(EXERCISE DESCRIPTION):
Nothing but an exact copy of the records below counts as the answer.

(PROVIDED MATERIAL):
-=-=-
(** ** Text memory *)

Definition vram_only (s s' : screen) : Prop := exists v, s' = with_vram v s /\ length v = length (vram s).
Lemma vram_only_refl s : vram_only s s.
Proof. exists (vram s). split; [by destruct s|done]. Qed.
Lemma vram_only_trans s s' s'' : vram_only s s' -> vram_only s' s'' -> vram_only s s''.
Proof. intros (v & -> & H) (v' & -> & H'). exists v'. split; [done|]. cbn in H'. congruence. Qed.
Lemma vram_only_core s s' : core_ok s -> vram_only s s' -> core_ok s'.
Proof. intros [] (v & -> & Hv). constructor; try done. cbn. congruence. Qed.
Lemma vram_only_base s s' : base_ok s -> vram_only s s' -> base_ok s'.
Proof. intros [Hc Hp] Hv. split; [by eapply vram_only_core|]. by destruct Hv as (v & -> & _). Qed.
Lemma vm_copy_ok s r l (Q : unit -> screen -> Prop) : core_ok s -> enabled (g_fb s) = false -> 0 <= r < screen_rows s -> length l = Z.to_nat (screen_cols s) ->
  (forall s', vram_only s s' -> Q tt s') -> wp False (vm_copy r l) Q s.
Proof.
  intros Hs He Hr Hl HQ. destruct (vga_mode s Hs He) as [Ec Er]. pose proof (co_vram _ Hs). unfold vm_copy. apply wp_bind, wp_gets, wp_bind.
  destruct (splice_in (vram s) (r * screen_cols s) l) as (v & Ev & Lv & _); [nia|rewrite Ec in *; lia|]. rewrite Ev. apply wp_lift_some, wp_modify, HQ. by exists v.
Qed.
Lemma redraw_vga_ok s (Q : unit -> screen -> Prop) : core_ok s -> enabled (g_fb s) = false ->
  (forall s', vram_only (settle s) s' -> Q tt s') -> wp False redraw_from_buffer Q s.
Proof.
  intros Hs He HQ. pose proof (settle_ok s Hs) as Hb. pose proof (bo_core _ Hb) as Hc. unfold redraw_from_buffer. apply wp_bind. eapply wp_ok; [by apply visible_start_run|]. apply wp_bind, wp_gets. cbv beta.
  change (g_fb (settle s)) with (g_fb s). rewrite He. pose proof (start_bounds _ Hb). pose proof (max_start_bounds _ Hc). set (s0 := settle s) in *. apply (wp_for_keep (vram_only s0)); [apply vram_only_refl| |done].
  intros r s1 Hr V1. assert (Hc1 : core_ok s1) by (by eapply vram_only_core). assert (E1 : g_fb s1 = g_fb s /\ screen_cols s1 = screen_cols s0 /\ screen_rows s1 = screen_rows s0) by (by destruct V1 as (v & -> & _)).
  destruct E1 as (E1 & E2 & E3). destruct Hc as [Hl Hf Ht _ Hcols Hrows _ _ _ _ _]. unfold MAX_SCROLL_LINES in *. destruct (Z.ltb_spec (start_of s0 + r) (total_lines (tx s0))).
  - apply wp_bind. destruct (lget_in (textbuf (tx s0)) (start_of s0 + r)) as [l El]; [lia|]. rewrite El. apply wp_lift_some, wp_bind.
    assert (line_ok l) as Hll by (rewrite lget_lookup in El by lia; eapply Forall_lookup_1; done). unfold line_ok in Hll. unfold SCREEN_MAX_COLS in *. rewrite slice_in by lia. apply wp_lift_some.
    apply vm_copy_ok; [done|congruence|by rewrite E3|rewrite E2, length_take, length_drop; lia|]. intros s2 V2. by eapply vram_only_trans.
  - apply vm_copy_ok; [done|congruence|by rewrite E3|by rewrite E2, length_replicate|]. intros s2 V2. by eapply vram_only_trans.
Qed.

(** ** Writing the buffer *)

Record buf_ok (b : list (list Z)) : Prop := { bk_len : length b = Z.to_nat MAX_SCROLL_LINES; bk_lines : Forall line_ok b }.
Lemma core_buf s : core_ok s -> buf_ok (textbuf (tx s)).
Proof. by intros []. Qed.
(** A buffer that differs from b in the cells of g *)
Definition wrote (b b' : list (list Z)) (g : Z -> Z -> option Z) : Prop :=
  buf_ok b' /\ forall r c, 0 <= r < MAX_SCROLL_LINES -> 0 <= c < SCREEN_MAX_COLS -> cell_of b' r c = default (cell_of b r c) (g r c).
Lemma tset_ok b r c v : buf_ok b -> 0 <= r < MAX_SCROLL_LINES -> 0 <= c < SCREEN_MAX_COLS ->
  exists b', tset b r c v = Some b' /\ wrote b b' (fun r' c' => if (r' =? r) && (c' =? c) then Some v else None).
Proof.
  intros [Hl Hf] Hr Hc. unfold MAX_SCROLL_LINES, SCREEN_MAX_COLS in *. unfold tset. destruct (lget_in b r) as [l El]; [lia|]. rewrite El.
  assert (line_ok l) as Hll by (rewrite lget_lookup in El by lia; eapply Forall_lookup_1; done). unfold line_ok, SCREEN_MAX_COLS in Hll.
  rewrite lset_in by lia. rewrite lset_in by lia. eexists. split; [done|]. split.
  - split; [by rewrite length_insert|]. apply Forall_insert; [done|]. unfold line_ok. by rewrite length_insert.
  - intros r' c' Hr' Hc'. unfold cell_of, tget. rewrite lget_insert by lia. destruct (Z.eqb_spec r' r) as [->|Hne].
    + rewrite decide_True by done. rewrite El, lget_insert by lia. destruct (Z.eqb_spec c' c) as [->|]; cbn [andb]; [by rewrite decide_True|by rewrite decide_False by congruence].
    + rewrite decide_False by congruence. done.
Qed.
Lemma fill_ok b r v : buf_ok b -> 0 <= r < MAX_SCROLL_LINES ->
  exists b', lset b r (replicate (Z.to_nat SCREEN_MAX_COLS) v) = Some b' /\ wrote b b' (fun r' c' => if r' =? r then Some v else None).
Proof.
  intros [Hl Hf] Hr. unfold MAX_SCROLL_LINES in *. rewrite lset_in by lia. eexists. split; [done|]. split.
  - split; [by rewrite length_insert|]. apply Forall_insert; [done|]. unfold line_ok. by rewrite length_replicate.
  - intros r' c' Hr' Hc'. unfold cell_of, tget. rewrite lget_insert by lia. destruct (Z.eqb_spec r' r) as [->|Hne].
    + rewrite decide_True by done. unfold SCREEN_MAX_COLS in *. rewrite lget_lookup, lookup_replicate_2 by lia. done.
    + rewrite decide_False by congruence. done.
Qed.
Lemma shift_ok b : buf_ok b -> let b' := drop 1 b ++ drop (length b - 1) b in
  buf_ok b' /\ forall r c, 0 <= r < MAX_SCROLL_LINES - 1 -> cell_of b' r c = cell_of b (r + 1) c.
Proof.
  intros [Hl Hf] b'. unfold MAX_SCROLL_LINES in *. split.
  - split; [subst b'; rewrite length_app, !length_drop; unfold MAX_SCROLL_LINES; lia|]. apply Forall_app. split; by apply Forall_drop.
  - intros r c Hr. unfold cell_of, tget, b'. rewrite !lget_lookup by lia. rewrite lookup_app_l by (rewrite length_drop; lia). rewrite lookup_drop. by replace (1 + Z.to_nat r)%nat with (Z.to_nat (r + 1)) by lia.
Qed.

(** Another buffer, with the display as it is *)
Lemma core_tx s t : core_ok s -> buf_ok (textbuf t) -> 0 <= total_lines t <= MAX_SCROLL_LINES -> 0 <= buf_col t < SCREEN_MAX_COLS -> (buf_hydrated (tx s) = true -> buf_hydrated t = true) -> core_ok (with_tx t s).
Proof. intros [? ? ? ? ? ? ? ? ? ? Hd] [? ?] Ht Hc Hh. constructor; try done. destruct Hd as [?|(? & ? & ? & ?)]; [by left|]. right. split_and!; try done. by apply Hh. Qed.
-=-=-
(ANSWER SPACE):
(** ** Text memory *)

Definition vram_only (s s' : screen) : Prop := exists v, s' = with_vram v s /\ length v = length (vram s).
Lemma vram_only_refl s : vram_only s s.
Proof. exists (vram s). split; [by destruct s|done]. Qed.
Lemma vram_only_trans s s' s'' : vram_only s s' -> vram_only s' s'' -> vram_only s s''.
Proof. intros (v & -> & H) (v' & -> & H'). exists v'. split; [done|]. cbn in H'. congruence. Qed.
Lemma vram_only_core s s' : core_ok s -> vram_only s s' -> core_ok s'.
Proof. intros [] (v & -> & Hv). constructor; try done. cbn. congruence. Qed.
Lemma vram_only_base s s' : base_ok s -> vram_only s s' -> base_ok s'.
Proof. intros [Hc Hp] Hv. split; [by eapply vram_only_core|]. by destruct Hv as (v & -> & _). Qed.
Lemma vm_copy_ok s r l (Q : unit -> screen -> Prop) : core_ok s -> enabled (g_fb s) = false -> 0 <= r < screen_rows s -> length l = Z.to_nat (screen_cols s) ->
  (forall s', vram_only s s' -> Q tt s') -> wp False (vm_copy r l) Q s.
Proof.
  intros Hs He Hr Hl HQ. destruct (vga_mode s Hs He) as [Ec Er]. pose proof (co_vram _ Hs). unfold vm_copy. apply wp_bind, wp_gets, wp_bind.
  destruct (splice_in (vram s) (r * screen_cols s) l) as (v & Ev & Lv & _); [nia|rewrite Ec in *; lia|]. rewrite Ev. apply wp_lift_some, wp_modify, HQ. by exists v.
Qed.
Lemma redraw_vga_ok s (Q : unit -> screen -> Prop) : core_ok s -> enabled (g_fb s) = false ->
  (forall s', vram_only (settle s) s' -> Q tt s') -> wp False redraw_from_buffer Q s.
Proof.
  intros Hs He HQ. pose proof (settle_ok s Hs) as Hb. pose proof (bo_core _ Hb) as Hc. unfold redraw_from_buffer. apply wp_bind. eapply wp_ok; [by apply visible_start_run|]. apply wp_bind, wp_gets. cbv beta.
  change (g_fb (settle s)) with (g_fb s). rewrite He. pose proof (start_bounds _ Hb). pose proof (max_start_bounds _ Hc). set (s0 := settle s) in *. apply (wp_for_keep (vram_only s0)); [apply vram_only_refl| |done].
  intros r s1 Hr V1. assert (Hc1 : core_ok s1) by (by eapply vram_only_core). assert (E1 : g_fb s1 = g_fb s /\ screen_cols s1 = screen_cols s0 /\ screen_rows s1 = screen_rows s0) by (by destruct V1 as (v & -> & _)).
  destruct E1 as (E1 & E2 & E3). destruct Hc as [Hl Hf Ht _ Hcols Hrows _ _ _ _ _]. unfold MAX_SCROLL_LINES in *. destruct (Z.ltb_spec (start_of s0 + r) (total_lines (tx s0))).
  - apply wp_bind. destruct (lget_in (textbuf (tx s0)) (start_of s0 + r)) as [l El]; [lia|]. rewrite El. apply wp_lift_some, wp_bind.
    assert (line_ok l) as Hll by (rewrite lget_lookup in El by lia; eapply Forall_lookup_1; done). unfold line_ok in Hll. unfold SCREEN_MAX_COLS in *. rewrite slice_in by lia. apply wp_lift_some.
    apply vm_copy_ok; [done|congruence|by rewrite E3|rewrite E2, length_take, length_drop; lia|]. intros s2 V2. by eapply vram_only_trans.
  - apply vm_copy_ok; [done|congruence|by rewrite E3|by rewrite E2, length_replicate|]. intros s2 V2. by eapply vram_only_trans.
Qed.

(** ** Writing the buffer *)

Record buf_ok (b : list (list Z)) : Prop := { bk_len : length b = Z.to_nat MAX_SCROLL_LINES; bk_lines : Forall line_ok b }.
Lemma core_buf s : core_ok s -> buf_ok (textbuf (tx s)).
Proof. by intros []. Qed.
(** A buffer that differs from b in the cells of g *)
Definition wrote (b b' : list (list Z)) (g : Z -> Z -> option Z) : Prop :=
  buf_ok b' /\ forall r c, 0 <= r < MAX_SCROLL_LINES -> 0 <= c < SCREEN_MAX_COLS -> cell_of b' r c = default (cell_of b r c) (g r c).
Lemma tset_ok b r c v : buf_ok b -> 0 <= r < MAX_SCROLL_LINES -> 0 <= c < SCREEN_MAX_COLS ->
  exists b', tset b r c v = Some b' /\ wrote b b' (fun r' c' => if (r' =? r) && (c' =? c) then Some v else None).
Proof.
  intros [Hl Hf] Hr Hc. unfold MAX_SCROLL_LINES, SCREEN_MAX_COLS in *. unfold tset. destruct (lget_in b r) as [l El]; [lia|]. rewrite El.
  assert (line_ok l) as Hll by (rewrite lget_lookup in El by lia; eapply Forall_lookup_1; done). unfold line_ok, SCREEN_MAX_COLS in Hll.
  rewrite lset_in by lia. rewrite lset_in by lia. eexists. split; [done|]. split.
  - split; [by rewrite length_insert|]. apply Forall_insert; [done|]. unfold line_ok. by rewrite length_insert.
  - intros r' c' Hr' Hc'. unfold cell_of, tget. rewrite lget_insert by lia. destruct (Z.eqb_spec r' r) as [->|Hne].
    + rewrite decide_True by done. rewrite El, lget_insert by lia. destruct (Z.eqb_spec c' c) as [->|]; cbn [andb]; [by rewrite decide_True|by rewrite decide_False by congruence].
    + rewrite decide_False by congruence. done.
Qed.
Lemma fill_ok b r v : buf_ok b -> 0 <= r < MAX_SCROLL_LINES ->
  exists b', lset b r (replicate (Z.to_nat SCREEN_MAX_COLS) v) = Some b' /\ wrote b b' (fun r' c' => if r' =? r then Some v else None).
Proof.
  intros [Hl Hf] Hr. unfold MAX_SCROLL_LINES in *. rewrite lset_in by lia. eexists. split; [done|]. split.
  - split; [by rewrite length_insert|]. apply Forall_insert; [done|]. unfold line_ok. by rewrite length_replicate.
  - intros r' c' Hr' Hc'. unfold cell_of, tget. rewrite lget_insert by lia. destruct (Z.eqb_spec r' r) as [->|Hne].
    + rewrite decide_True by done. unfold SCREEN_MAX_COLS in *. rewrite lget_lookup, lookup_replicate_2 by lia. done.
    + rewrite decide_False by congruence. done.
Qed.
Lemma shift_ok b : buf_ok b -> let b' := drop 1 b ++ drop (length b - 1) b in
  buf_ok b' /\ forall r c, 0 <= r < MAX_SCROLL_LINES - 1 -> cell_of b' r c = cell_of b (r + 1) c.
Proof.
  intros [Hl Hf] b'. unfold MAX_SCROLL_LINES in *. split.
  - split; [subst b'; rewrite length_app, !length_drop; unfold MAX_SCROLL_LINES; lia|]. apply Forall_app. split; by apply Forall_drop.
  - intros r c Hr. unfold cell_of, tget, b'. rewrite !lget_lookup by lia. rewrite lookup_app_l by (rewrite length_drop; lia). rewrite lookup_drop. by replace (1 + Z.to_nat r)%nat with (Z.to_nat (r + 1)) by lia.
Qed.

(** Another buffer, with the display as it is *)
Lemma core_tx s t : core_ok s -> buf_ok (textbuf t) -> 0 <= total_lines t <= MAX_SCROLL_LINES -> 0 <= buf_col t < SCREEN_MAX_COLS -> (buf_hydrated (tx s) = true -> buf_hydrated t = true) -> core_ok (with_tx t s).
Proof. intros [? ? ? ? ? ? ? ? ? ? Hd] [? ?] Ht Hc Hh. constructor; try done. destruct Hd as [?|(? & ? & ? & ?)]; [by left|]. right. split_and!; try done. by apply Hh. Qed.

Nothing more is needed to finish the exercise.